* _What is being asked_:
I need the lines below from the one with "- rewrite Hbout, lookup_empty; [done|]." down to the one with "Hl) as (r' & Hq & Hlm)." reproduced exactly, both ends included, and nothing else.

[[ Input material open ]]

Lemma where_toma t i tn :
  col_index (col_names t) "toma" = Some i →
  ∃ keep, where_holds t (WEq "toma" (VText tn)) = Ok keep
          ∧ ∀ r, keep r = is_text tn (field r i).
Proof.
  intros Hi. unfold where_holds. rewrite (column_index _ _ _ Hi).
  eexists. split; [reflexivity|]. intros r. cbn beta.
  destruct (field r i) as [|z|q|s]; [done|..].
  - by apply (value_compare_text_eq (VInt z)).
  - by apply (value_compare_text_eq (VReal q)).
  - by apply (value_compare_text_eq (VText s)).
Qed.

Lemma filter_ext_eq {A} (f g : A → bool) l :
  (∀ x, f x = g x) → List.filter f l = List.filter g l.
Proof. intros H. induction l as [|x l IH]; cbn; [done|]. by rewrite H, IH. Qed.

(** The first record of [ORDER BY key DESC] on integer keys carries the
    greatest key. *)
Lemma order_by_desc_head {A} (k : A → value) (l : list A) (zs : list Z) :
  k <$> l = VInt <$> zs →
  match order_by_desc k l with
  | [] => l = []
  | r :: _ => ∃ z, k r = VInt z ∧ z ∈ zs ∧ ∀ z', z' ∈ zs → (z' ≤ z)%Z
  end.
Proof.
  revert zs. induction l as [|x l IH]; intros zs Hk; [done|].
  destruct zs as [|z zs]; [done|]. cbn in Hk. injection Hk as Hx Hk.
  specialize (IH zs Hk). cbn [order_by_desc foldr].
  fold (order_by_desc k l).
  destruct (order_by_desc k l) as [|y l'] eqn:E.
  - cbn. subst l. destruct zs; [|done]. exists z. split; [done|].
    split; [by left|]. intros z' ->%list_elem_of_singleton. lia.
  - destruct IH as (zy & Hy & Hin & Hmax). cbn [insert_desc].
    rewrite Hx, Hy. cbn [value_compare].
    destruct (Z.compare_spec z zy) as [->|Hlt|Hgt].
    + exists zy. split; [done|]. split; [by left|].
      intros z' [->|Hz']%elem_of_cons; [lia | by apply Hmax].
    + exists zy. split; [done|]. split; [by right|].
      intros z' [->|Hz']%elem_of_cons; [lia | by apply Hmax].
    + exists z. split; [done|]. split; [by left|].
      intros z' [->|Hz']%elem_of_cons; [lia|]. specialize (Hmax z' Hz'). lia.
Qed.

Lemma distinct_text l s : VText s ∈ distinct l ↔ VText s ∈ l.
Proof.
  induction l as [|v l IH]; [done|]. cbn [distinct].
  rewrite !elem_of_cons, <- IH, list_elem_of_In, filter_In, <- list_elem_of_In.
  split.
  - intros [?|[? _]]; auto.
  - intros [?|Hin]; [by left|].
    destruct (decide (value_compare (VText s) v = Eq)) as [Heq|Hne].
    + left. destruct v; try done. cbn in Heq.
      by apply string_compare_eq in Heq as ->.
    + right. split; [done|]. by rewrite bool_decide_eq_false_2.
Qed.

Lemma truthy_names_spec l names :
  SnapshotDb.truthy_names l = Ok names →
  ∀ s, s ∈ names ↔ s ≠ ""%string ∧ VText s ∈ l.
Proof.
  revert names. induction l as [|v l IH]; intros names; cbn.
  - intros [= <-] s. rewrite !elem_of_nil. tauto.
  - destruct v as [|z|q|s']; try done.
    + intros H s. rewrite (IH _ H), elem_of_cons. intuition congruence.
    + intros (ns & Hns & H)%bind_Ok s. injection H as <-.
      specialize (IH _ Hns s). rewrite elem_of_cons.
      destruct (String.eqb_spec s' "") as [->|Hne].
      * rewrite IH. intuition congruence.
      * rewrite elem_of_cons, IH. intuition congruence.
Qed.

Lemma insert_sorted_elem x l s : s ∈ insert_sorted x l ↔ s = x ∨ s ∈ l.
Proof.
  induction l as [|y l IH]; cbn.
  - rewrite list_elem_of_singleton, elem_of_nil. tauto.
  - destruct (String.compare x y); rewrite !elem_of_cons, ?IH; tauto.
Qed.

Lemma sorted_elem l s : s ∈ sorted l ↔ s ∈ l.
Proof.
  induction l as [|x l IH]; [done|]. cbn [sorted foldr].
  fold (sorted l). rewrite insert_sorted_elem, elem_of_cons, IH. tauto.
Qed.

Lemma latest_query d t i j tn :
  tables d !! "toma_samples" = Some t →
  col_index (col_names t) "toma" = Some i →
  col_index (col_names t) "ts" = Some j →
  SnapshotDb._one (select_desc d "toma_samples" (WEq "toma" (VText tn)) "ts" 1)
  = Ok (default ∅ (star t <$> head (order_by_desc (λ r, field r j) (samples_of t i tn)))).
Proof.
  intros Ht Hi Hj. unfold SnapshotDb._one, SnapshotDb._rows_star, select_desc.
  rewrite Ht. destruct (where_toma t i tn Hi) as (keep & -> & Hkeep).
  rewrite (column_index _ _ _ Hj). cbn [bind fst snd].
  rewrite (filter_ext_eq keep (λ r, is_text tn (field r i))) by done.
  fold (samples_of t i tn). unfold limit. cbn [Z.ltb Z.compare Z.to_nat Pos.to_nat Pos.iter_op Nat.add].
  by destruct (order_by_desc _ _).
Qed.

Lemma latest_loop (Qf : string → outcome row) names (m0 lm : gmap string row) :
  for_loop (λ (m : gmap string row) tn,
      bind (Qf tn) (λ r, Ok (if bool_decide (r = ∅) then m else <[tn := r]> m)))
    m0 names = Ok lm →
  ∀ tn,
    (tn ∈ names →
       ∃ r, Qf tn = Ok r
            ∧ lm !! tn = if bool_decide (r = ∅) then m0 !! tn else Some r)
    ∧ (tn ∉ names → lm !! tn = m0 !! tn).
Proof.
  revert m0. induction names as [|n names IH]; intros m0; cbn [for_loop].
  - intros [= <-] tn. split; [by intros ?%elem_of_nil | done].
  - destruct (Qf n) as [r|e] eqn:Hq; [|done]. cbn [bind].
    intros Hloop tn. destruct (IH _ Hloop tn) as [Hin Hout].
    split.
    + intros Htn. destruct (decide (tn ∈ names)) as [Hrest|Hrest].
      * destruct (Hin Hrest) as (r' & Hr' & Hlm). exists r'. split; [done|].
        rewrite Hlm. case_bool_decide as Hr'e; [|done].
        case_bool_decide as Hre; [done|].
        destruct (decide (n = tn)) as [->|Hne]; [congruence|].
        by rewrite lookup_insert_ne.
      * apply elem_of_cons in Htn as [->|?]; [|done].
        exists r. split; [done|]. rewrite (Hout Hrest).
        case_bool_decide; [done|]. by rewrite lookup_insert_eq.
    + intros [Hne Hrest]%not_elem_of_cons. rewrite (Hout Hrest).
      case_bool_decide; [done|]. by rewrite lookup_insert_ne.
Qed.

Lemma by_ttl_loop {B} (f : row → outcome B) (l : list (string * row))
    (m0 bt : gmap string B) :
  NoDup l.*1 →
  for_loop (λ (m : gmap string B) (kv : string * row),
      bind (f kv.2) (λ e, Ok (<[kv.1 := e]> m)))
    m0 l = Ok bt →
  ∀ k, (∀ r, (k, r) ∈ l → ∃ e, f r = Ok e ∧ bt !! k = Some e)
       ∧ (k ∉ l.*1 → bt !! k = m0 !! k).
Proof.
  revert m0. induction l as [|[k0 r0] l IH]; intros m0 Hnd; cbn [for_loop].
  - intros [= <-] k. split; [by intros ? ?%elem_of_nil | done].
  - cbn in Hnd. apply NoDup_cons in Hnd as [Hk0 Hnd]. cbn [fst snd].
    destruct (f r0) as [e0|err] eqn:Hf; [|done]. cbn [bind].
    intros Hloop k. destruct (IH _ Hnd Hloop k) as [Hin Hout]. split.
    + intros r [[= -> ->]|Hr]%elem_of_cons.
      * exists e0. split; [done|].
        destruct (IH _ Hnd Hloop k0) as [_ Hout0].
        rewrite (Hout0 Hk0). by rewrite lookup_insert_eq.
      * by apply Hin.
    + cbn. intros [Hne Hrest]%not_elem_of_cons. rewrite (Hout Hrest).
      by rewrite lookup_insert_ne.
Qed.

Lemma liveness_of_int now ttl (r : row) z :
  SnapshotDb.rget r "ts" = VInt z →
  ∃ e, SnapshotDb.liveness_of now ttl r = Ok e
       ∧ SnapshotDb.l_ts e = z
       ∧ SnapshotDb.age_sec e = (if (z =? 0)%Z then 10 ^ 9 else now - z)%Z
       ∧ SnapshotDb.online e
         = (if (SnapshotDb.age_sec e <=? ttl)%Z then 1 else 0)%Z.
Proof.
  intros Hts. unfold SnapshotDb.liveness_of. rewrite Hts.
  cbn [SnapshotDb.int_or_0 bind]. eexists. split; [reflexivity|]. done.
Qed.

Lemma read_views_by_ttl d now path mr tp ttl snap t i j tn :
  SnapshotDb.read_views d now path mr tp ttl = Ok snap →
  tables d !! "toma_samples" = Some t →
  col_index (col_names t) "toma" = Some i →
  col_index (col_names t) "ts" = Some j →
  tn ≠ ""%string →
  ∃ by_ttl,
    SnapshotDb.derived snap = {[ "tomas_by_ttl"%string := by_ttl ]}
    ∧ match head (order_by_desc (λ r, field r j) (samples_of t i tn)) with
      | None => by_ttl !! tn = None
      | Some r =>
          ∃ e, SnapshotDb.liveness_of now ttl (star t r) = Ok e
               ∧ by_ttl !! tn = Some e
      end.
Proof.
  intros Hrv Ht Hi Hj Hne. unfold SnapshotDb.read_views in Hrv.
  apply bind_Ok in Hrv as (pi_latest & _ & Hrv).
  apply bind_Ok in Hrv as (net_latest & _ & Hrv).
  apply bind_Ok in Hrv as (net_series & _ & Hrv).
  apply bind_Ok in Hrv as (tomas & Htomas & Hrv).
  apply bind_Ok in Hrv as (names & Hnames & Hrv).
  apply bind_Ok in Hrv as (latest_map & Hlatest & Hrv).
  apply bind_Ok in Hrv as (series & _ & Hrv).
  apply bind_Ok in Hrv as (by_ttl & Hby & Hrv).
  apply bind_Ok in Hrv as (count & _ & Hrv).
  apply bind_Ok in Hrv as (groups & _ & Hrv).
  injection Hrv as <-. exists by_ttl. split; [done|].
  (* which names are listed *)
  unfold select_distinct in Htomas. rewrite Ht, (column_index _ _ _ Hi) in Htomas.
  injection Htomas as <-.
  pose proof (truthy_names_spec _ _ Hnames) as Hn.
  assert (Hlisted : tn ∈ sorted names ↔ samples_of t i tn ≠ []).
  { rewrite sorted_elem, Hn, distinct_text, list_elem_of_fmap.
    split.
    - intros [_ (r & Hr & Hin)]. intros Hnil.
      assert (r ∈ samples_of t i tn) as Hr'.
      { apply list_elem_of_In, filter_In. split; [by apply list_elem_of_In|].
        rewrite <- Hr. cbn. by rewrite String.eqb_refl. }
      rewrite Hnil in Hr'. by apply elem_of_nil in Hr'.
    - intros Hsome. split; [done|].
      destruct (samples_of t i tn) as [|r rest] eqn:Es; [done|].
      assert (r ∈ samples_of t i tn) as Hr by (rewrite Es; by left).
      apply list_elem_of_In, filter_In in Hr as [Hr Htext].
      exists r. split; [|by apply list_elem_of_In].
      destruct (field r i) as [| | |s']; try done. cbn in Htext.
      by apply String.eqb_eq in Htext as ->. }
  (* the latest row of each *)
  pose proof (latest_loop
    (λ tn, SnapshotDb._one (select_desc d "toma_samples" (WEq "toma" (VText tn)) "ts" 1))
    _ _ _ Hlatest tn) as [Hin Hout].
  pose proof (by_ttl_loop _ _ _ _ (NoDup_fst_map_to_list latest_map) Hby tn)
    as [Hbin Hbout].
  pose proof (order_by_desc_head (λ r, field r j) (samples_of t i tn)) as _.
  destruct (head (order_by_desc (λ r, field r j) (samples_of t i tn)))
    as [r|] eqn:Ehead.
  - assert (Hsome : samples_of t i tn ≠ []).
    { intros Hnil. rewrite Hnil in Ehead. done. }
    destruct (Hin (proj2 Hlisted Hsome)) as (r' & Hq & Hlm).
    rewrite (latest_query d t i j tn Ht Hi Hj), Ehead in Hq. cbn in Hq.
    injection Hq as <-.
    assert (Hne' : star t r ≠ ∅).
    { intros Hempty. pose proof (star_lookup t r "ts") as Hl.
      rewrite Hempty, lookup_empty, Hj in Hl. done. }
    rewrite bool_decide_eq_false_2 in Hlm by done.
    apply elem_of_map_to_list in Hlm. by apply Hbin.
  - rewrite Hbout, lookup_empty; [done|].
    intros (kv & Hk & Hkv)%list_elem_of_fmap. destruct kv as [k r]. cbn in Hk. subst k.
    apply elem_of_map_to_list in Hkv.
    destruct (decide (tn ∈ sorted names)) as [Hl|Hl].
    + destruct (Hin Hl) as (r' & Hq & Hlm).
      rewrite (latest_query d t i j tn Ht Hi Hj), Ehead in Hq. cbn in Hq.
      injection Hq as <-. rewrite bool_decide_eq_true_2, lookup_empty in Hlm by done.
      congruence.
    + rewrite (Hout Hl), lookup_empty in Hkv. done.
Qed.
End Queries.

[[ Input material closed ]]

* _Result of this task_:
  - rewrite Hbout, lookup_empty; [done|].
    intros (kv & Hk & Hkv)%list_elem_of_fmap. destruct kv as [k r]. cbn in Hk. subst k.
    apply elem_of_map_to_list in Hkv.
    destruct (decide (tn ∈ sorted names)) as [Hl|Hl].
    + destruct (Hin Hl) as (r' & Hq & Hlm).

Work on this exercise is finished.